Então, assim, quando a gente incorporou na lei que poderia ter coletivos sem CNPJ,
poderia ser um Ponto de Cultura, aquilo ali era uma mudança de paradigma. A gente
trouxe isso a partir desse diálogo e da percepção de que era possível também ter um
arcabouço normativo que desse consistência àquela condição. O que antes não era.
“Tudo bem, não tem CNPJ, mas ele não vai poder acessar o TCC.” “Não, não vai
poder acessar um Termo de Compromisso.”
Embora isso até possa ser possível, porque eu estou sabendo que no Chile, por
exemplo, existe o termo de compromisso como um termo de compromisso para a
pessoa física.
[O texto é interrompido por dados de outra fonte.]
(** The script from its first to its last line. *)
Definition main : run :=
  let t0 := [Log INFO ("Loading Excel file from: " +++ file_path)] in
  match read_excel w file_path with
  | Raise e =>
      mkRun (t0 ++ [Log ERROR ("Error loading Excel file: " +++ message e)])
            Exited
  | Ok sheet =>
      let df : DataFrame cell := frame_of_sheet (fst sheet) (snd sheet) in
      let t1 := t0 ++ [Log INFO "Excel file loaded successfully.";
                       Log INFO "Starting address autocomplete suggestions..."] in
      match for_each (columns df) (mkLoop [] [] []) (rows df) with
      | Raise e => mkRun t1 (Crashed e)
      | Ok st =>
          let t2 := t1 ++ loop_events st in
          let processed_df := map_cells Cell (iloc_head 1 df) in
          match setitem_list "Address Suggestions"
                  (map Obj (suggestions st)) processed_df with
          | None =>
              mkRun t2 (Crashed (mkExn OtherException
                ("Length of values ("
                 +++ PyStr.str_of_Z (Z.of_nat (List.length (suggestions st)))
                 +++ ") does not match length of index ("
                 +++ PyStr.str_of_Z (Z.of_nat (List.length (rows processed_df)))
                 +++ ")")))
          | Some processed_df =>
              let t3 := t2 ++ save_processed processed_df in
              let unprocessed_df :=
                frame_of_rows (columns df) (unprocessed_rows st) in
              mkRun (t3 ++ save_unprocessed unprocessed_df)
                    (Finished processed_df unprocessed_df)
          end
      end
  end.

End Annotator.

(** *** The response, in the words of the specification *)

(** [features[0].properties.formatted] of a decoded response body. *)
Definition features0_formatted (data : json) : option json :=
  match data with
  | JObj fields =>
      match lookup "features" fields with
      | Some (JArr (JObj first :: _)) =>
          match lookup "properties" first with
          | Some (JObj properties) => lookup "formatted" properties
          | _ => None
          end
      | _ => None
      end
  | _ => None
  end.

(** The element has a [properties] member that is an object. *)
Definition has_properties_object (element : json) : bool :=
  match element with
  | JObj fields =>
      match lookup "properties" fields with
      | Some (JObj _) => true
      | _ => false
      end
  | _ => false
  end.

(** The element has a [formatted] key under [properties]. *)
Definition has_formatted_key (element : json) : bool :=
  match element with
  | JObj fields =>
      match lookup "properties" fields with
      | Some (JObj properties) =>
          match lookup "formatted" properties with
          | Some _ => true
          | None => false
          end
      | _ => false
      end
  | _ => false
  end.

(** "The first element lacks a [properties] object or a [formatted] key". *)
Definition lacks_properties_or_formatted (element : json) : bool :=
  negb (has_properties_object element) || negb (has_formatted_key element).

(** A successful response with the decoded body [data]. *)
Definition ok_response (data : json) : response :=
  mkResponse 200 "OK" autocomplete_endpoint (Ok data).



(** A sheet of three rows for the Annotator. *)
Definition institutes : list string * list (list cell) :=
  (["Education Institute"; "Country Name"; "Region"],
   [[Str "MIT"; Str "USA"; Str "NE"];
    [Str "ETH"; Str "CH"; NaN];
    [Str "ABC"; Str "CH"; NaN]]).

(** A world where the sheet loads, the service answers with [data] and
    writing the file at [broken] fails. *)
Definition world_with (data : outcome json) (broken : string) : world :=
  mkWorld
    (fun _ => Ok institutes)
    (fun _ _ => Ok (mkResponse 200 "OK" autocomplete_endpoint data))
    (fun path _ =>
       if String.eqb path broken
       then Some (mkExn OtherException "Permission denied")
       else None)
    "/".

(** A world where the sheet loads and the web service cannot be reached. *)
Definition offline : world :=
  mkWorld
    (fun _ => Ok institutes)
    (fun _ _ => Raise (mkExn RequestException "Connection refused"))
    (fun _ _ => None)
    "/".

(** The body [{"features": [{"properties": null}]}]. *)
Definition null_properties : json :=
  JObj [("features", JArr [JObj [("properties", JNull)]])].

(** The body [{"features": [{"properties": {"formatted": "77 Massachusetts
    Ave"}}]}]. *)
Definition one_candidate : json :=
  JObj [("features",
         JArr [JObj [("properties",
                      JObj [("formatted", JStr "77 Massachusetts Ave")])]])].

(** The address the script asks for, for a row with these two cells. *)
Definition address_of (institute country : cell) : string :=
  cell_str institute +++ ", " +++ cell_str country.

(** The path of the first output file where the separator is ["/"]. *)
Definition processed_path : string :=
  output_dir +++ "/" +++ "processed_with_address_suggestions.xlsx".

(** The two frames of a run on [institutes] when the service answers with
    [one_candidate]. *)
Definition institutes_processed : DataFrame pyobj :=
  mkDF ["Education Institute"; "Country Name"; "Region"; "Address Suggestions"]
       [(0, [Cell (Str "MIT"); Cell (Str "USA"); Cell (Str "NE");
             Obj (JStr "77 Massachusetts Ave")])].

Definition institutes_unprocessed : DataFrame cell :=
  mkDF ["Education Institute"; "Country Name"; "Region"]
       [(1, [Str "ETH"; Str "CH"; NaN]); (2, [Str "ABC"; Str "CH"; NaN])].

(** ** The Cleaner script around its function *)

(** [KeyError(name)]; [str(e)] is the quoted label. *)
Definition key_error (name : string) : exn :=
  mkExn OtherException ("'" +++ name +++ "'").

(** The first of [names] that is not a column label. *)
Definition first_missing (cols names : list string) : option string :=
  find (fun n => negb (has_column cols n)) names.

(** [df[dst] = df[src]] with the exception a missing [src] raises. *)
Definition assign_from (dst src : string) (df : DataFrame cell)
  : outcome (DataFrame cell) :=
  match setitem_copy dst src df with
  | Some df' => Ok df'
  | None => Raise (key_error src)
  end.

(** Lines 33 to 39: the six column assignments. *)
Definition create_columns (df : DataFrame cell) : outcome (DataFrame cell) :=
  let df := setitem_scalar "continent" placeholder df in
  df <~ assign_from "country" "Country Name" df ;;
  df <~ assign_from "region" "Region" df ;;
  let df := setitem_scalar "state" placeholder df in
  df <~ assign_from "education institution" "Education Institute" df ;;
  assign_from "field of study" "Field of Study" df.
Lemma wp_TC_Copy o w p v Q :
  viewTC w p = Some v →
  map_Forall (λ k t, Tombstone_ID t = k) (dead v) →
  (∀ w' r, mem w !! r = None → viewTC w' r = Some v →
           keeps ∅ w w' → fpTC w' r ⊆ dom (mem w') ∖ dom (mem w) →
           trace w' = trace w → Q r w') →
  wp (TypeConfigs.Copy o p) w Q.
Proof.
  intros Hv Hkeyed HQ. unfold TypeConfigs.Copy.
  pose proof Hv as (x & Hp & Hc & Ht)%viewTC_Some.
  apply wp_bind, wp_alloc. intros r Hr. cbn beta.
  assert (p ≠ r) by congruence.
  apply wp_bind. eapply wp_readTypeConfigs; [solve_lookup|].
  apply wp_bind. eapply wp_readMapConfig.
  { instantiate (1 := live v). destruct x as [[lc|] ?]; cbn in *; [|done].
    destruct (mem w !! lc) as [[]|] eqn:E; simplify_eq.
    rewrite lookup_insert_ne by congruence. by rewrite E. }
  apply wp_bind. eapply wp_copy_configs; [solve_lookup| |].
  { intros Hn. rewrite Hn in Hc. cbn in Hc. congruence. }
  intros w2 rc Hw2 Htr2.
  assert (Hold : ∀ l y, mem w !! l = Some y → mem w2 !! l = Some y).
  { intros l y Hl. destruct rc as [m|].
    - destruct Hw2 as [[? ?]%upd_fresh ->]. cbn.
      rewrite !lookup_insert_ne by congruence. done.
    - destruct Hw2 as [? ->]. cbn. rewrite lookup_insert_ne by congruence. done. }
  apply wp_bind. eapply wp_readTypeConfigs; [by apply Hold|].
  apply wp_bind. eapply wp_readMapTombstone.
  { instantiate (1 := dead v). destruct x as [? [lt|]]; cbn in *; [|done].
    destruct (mem w !! lt) as [[]|] eqn:E; simplify_eq.
    by rewrite (Hold _ _ E). }
  assert (Hr2 : mem w2 !! r = Some (ObjTypeConfigs (mkTypeConfigs rc None))).
  { destruct rc as [m|].
    - destruct Hw2 as [[? ?]%upd_fresh ->]. cbn. rewrite lookup_insert_ne by done.
      by rewrite lookup_insert_eq.
    - destruct Hw2 as [? ->]. cbn. by rewrite lookup_insert_eq. }
  apply wp_bind. eapply (wp_copy_tombstones _ _ r rc); [done| |done|].
  { intros Hn. rewrite Hn in Ht. cbn in Ht. congruence. }
  intros w3 rt Hw3 Htr3. apply wp_ret.
  assert (Htr : trace w3 = trace w) by (by rewrite Htr3, Htr2).
  destruct v as [lv dv]; cbn [live dead] in *.
  destruct rc as [m1|], rt as [m2|].
  - destruct Hw2 as [[? ?]%upd_fresh Hm2], Hw3 as [Hf Hm3].
    rewrite Hm2 in Hf. cbn in Hf.
    apply lookup_insert_None in Hf as [Hf ?].
    apply lookup_insert_None in Hf as [Hf ?].
    apply lookup_insert_None in Hf as [Hf ?].
    set (wX := upd (upd (upd (upd (upd w r (ObjTypeConfigs (mkTypeConfigs None None)))
                 r (ObjTypeConfigs (mkTypeConfigs (Some m1) None))) m1 (MapConfig lv))
                 r (ObjTypeConfigs (mkTypeConfigs (Some m1) (Some m2)))) m2 (MapTombstone dv)).
    assert (HX : mem w3 = mem wX) by (by rewrite Hm3, Hm2).
    apply HQ; [done| | | |done].
    + rewrite (viewTC_ext _ wX) by done. subst wX. solve_view.
    + apply (keeps_ext _ _ wX); [done|]. subst wX. solve_keeps.
    + rewrite (fpTC_ext _ wX), HX by done. subst wX. solve_fp.
      cbn [mem upd]. rewrite !dom_insert_L.
      repeat match goal with H : mem _ !! _ = None |- _ => apply not_elem_of_dom in H end.
      set_solver.
  - destruct Hw2 as [[? ?]%upd_fresh Hm2], Hw3 as [-> Hm3].
    set (wX := upd (upd (upd w r (ObjTypeConfigs (mkTypeConfigs None None)))
                 r (ObjTypeConfigs (mkTypeConfigs (Some m1) None))) m1 (MapConfig lv)).
    assert (HX : mem w3 = mem wX) by (by rewrite Hm3, Hm2).
    apply HQ; [done| | | |done].
    + rewrite (viewTC_ext _ wX) by done. subst wX. solve_view.
    + apply (keeps_ext _ _ wX); [done|]. subst wX. solve_keeps.
    + rewrite (fpTC_ext _ wX), HX by done. subst wX. solve_fp.
      cbn [mem upd]. rewrite !dom_insert_L.
      repeat match goal with H : mem _ !! _ = None |- _ => apply not_elem_of_dom in H end.
      set_solver.
  - destruct Hw2 as [-> Hm2], Hw3 as [Hf Hm3].
    rewrite Hm2 in Hf. cbn in Hf.
    apply lookup_insert_None in Hf as [Hf ?].
    set (wX := upd (upd (upd w r (ObjTypeConfigs (mkTypeConfigs None None)))
                 r (ObjTypeConfigs (mkTypeConfigs None (Some m2)))) m2 (MapTombstone dv)).
    assert (HX : mem w3 = mem wX) by (by rewrite Hm3, Hm2).
    apply HQ; [done| | | |done].
    + rewrite (viewTC_ext _ wX) by done. subst wX. solve_view.
    + apply (keeps_ext _ _ wX); [done|]. subst wX. solve_keeps.
    + rewrite (fpTC_ext _ wX), HX by done. subst wX. solve_fp.
      cbn [mem upd]. rewrite !dom_insert_L.
      repeat match goal with H : mem _ !! _ = None |- _ => apply not_elem_of_dom in H end.
      set_solver.
  - destruct Hw2 as [-> Hm2], Hw3 as [-> Hm3].
    set (wX := upd w r (ObjTypeConfigs (mkTypeConfigs None None))).
    assert (HX : mem w3 = mem wX) by (by rewrite Hm3, Hm2).
    apply HQ; [done| | | |done].
    + rewrite (viewTC_ext _ wX) by done. subst wX. solve_view.
    + apply (keeps_ext _ _ wX); [done|]. subst wX. solve_keeps.
    + rewrite (fpTC_ext _ wX), HX by done. subst wX. solve_fp.
      cbn [mem upd]. rewrite !dom_insert_L.
      repeat match goal with H : mem _ !! _ = None |- _ => apply not_elem_of_dom in H end.
      set_solver.
Qed.

Lemma typesOf_Some w pc tm :
  typesOf w pc = Some tm ↔ ∃ cs, storeAt w pc cs tm.
Proof.
  unfold typesOf, objConfigs, storeAt. split.
  - intros H. destruct (mem w !! pc) as [[]|]; simplify_option_eq. eauto.
  - intros (cs & -> & H). done.
Qed.

Lemma storeAt_types w pc cs tm : storeAt w pc cs tm → typesOf w pc = Some tm.
Proof. intros. apply typesOf_Some. eauto. Qed.

Lemma okCS_alt w pc :
  okCS w pc ↔
  ∃ cs tm, storeAt w pc cs tm ∧
    (∀ typ p, tm !! typ = Some p → is_Some (viewTC w p)) ∧
    (∀ typ1 p1 typ2 p2, tm !! typ1 = Some p1 → tm !! typ2 = Some p2 →
       typ1 ≠ typ2 → fpTC w p1 ## fpTC w p2).
Proof.
  unfold okCS. split.
  - intros ([tm Htm] & Hv & Hd). pose proof Htm as [cs Hs]%typesOf_Some.
    rewrite Htm in Hv, Hd. cbn in *. exists cs, tm. split_and!; [done|done|].
    intros typ1 p1 typ2 p2 H1 H2 Hne.
    destruct (Hd typ1 p1 H1 typ2 p2 H2); done.
  - intros (cs & tm & Hs & Hv & Hd). rewrite (storeAt_types _ _ _ _ Hs). cbn.
    split_and!; [by eauto|done|].
    intros typ1 p1 H1 typ2 p2 H2. destruct (decide (typ1 = typ2)); [by left|right; eauto].
Qed.

Lemma fpCS_storeAt w pc cs tm :
  storeAt w pc cs tm →
  fpCS w pc = {[pc]} ∪ refSet (Configs_Types cs) ∪ ⋃ (fpTC w <$> (map_to_list tm).*2).
Proof.
  intros Hs. unfold fpCS. rewrite (storeAt_types _ _ _ _ Hs).
  destruct Hs as [Hpc _]. unfold objConfigs. by rewrite Hpc.
Qed.

Lemma elem_of_fpCS w pc cs tm l :
  storeAt w pc cs tm →
  l ∈ fpCS w pc ↔
  l = pc ∨ Configs_Types cs = Some l ∨ ∃ typ p, tm !! typ = Some p ∧ l ∈ fpTC w p.
Proof.
  intros Hs. rewrite (fpCS_storeAt _ _ _ _ Hs).
  rewrite !elem_of_union, elem_of_singleton, elem_of_union_list.
  assert (l ∈ refSet (Configs_Types cs) ↔ Configs_Types cs = Some l) as ->.
  { destruct (Configs_Types cs); cbn; [|set_solver]. rewrite elem_of_singleton.
    split; congruence. }
  split.
  - intros [[?|?]|(X & HX & Hl)]; [by left|by right; left|right; right].
    apply list_elem_of_fmap in HX as (p & -> & Hp).
    apply list_elem_of_fmap in Hp as ([typ p'] & -> & Hp).
    apply elem_of_map_to_list in Hp. eauto.
  - intros [?|[?|(typ & p & Hp & Hl)]]; [by left; left|by left; right|right].
    exists (fpTC w p). split; [|done].
    apply list_elem_of_fmap. exists p. split; [done|].
    apply list_elem_of_fmap. exists (typ, p). split; [done|].
    by apply elem_of_map_to_list.
Qed.

Lemma fpTC_kind w p l :
  is_Some (viewTC w p) → l ∈ fpTC w p → ∃ x, mem w !! l = Some x ∧ typedKind x.
Proof.
  intros [v (x & Hp & Hc & Ht)%viewTC_Some]. unfold fpTC, objTypeConfigs. rewrite Hp.
  destruct x as [[lc|] [lt|]]; cbn in *;
    repeat match goal with
    | H : match mem ?w !! ?l with _ => _ end = Some _ |- _ =>
        let E := fresh "E" in destruct (mem w !! l) as [[]|] eqn:E; simplify_eq
    end;
    rewrite ?elem_of_union, ?elem_of_singleton; intros Hl;
    repeat destruct Hl as [Hl|Hl]; subst; try set_solver; eauto.
Qed.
Então, nem o que a gente pensa que não é possível, pode ser possível.
Então, assim, como a gente vai ampliando esses instrumentos e aí a gente introduziu
o prêmio, que era aquela questão de reconhecer sem prestar conta, a questão da
bolsa, a circulação. E trouxemos para dentro da lei as ações estruturantes que podem
ser ampliadas, mas que elas dizem claramente dessa intersetorialidade na cultura,
artistas, conhecimentos tradicionais, cultura digital, mas ela diz também para o campo
intersetorial na política federal, que ela diz cultura e meio ambiente, ela diz cultura e
saúde, ela diz cultura e juventude, o Agente Cultura Jovem, enfim. Então, eu acho que
essa política foi uma grande conquista que somou capacidades. Mas a sociedade, foi
fundamental na aprovação dessa lei, nessa mobilização para fazer isso uma
realidade.
P - Como é gerir uma mesma política em duas temporalidades distintas? Quais os
desafios estavam postos naquele momento? Quais são percebidos agora?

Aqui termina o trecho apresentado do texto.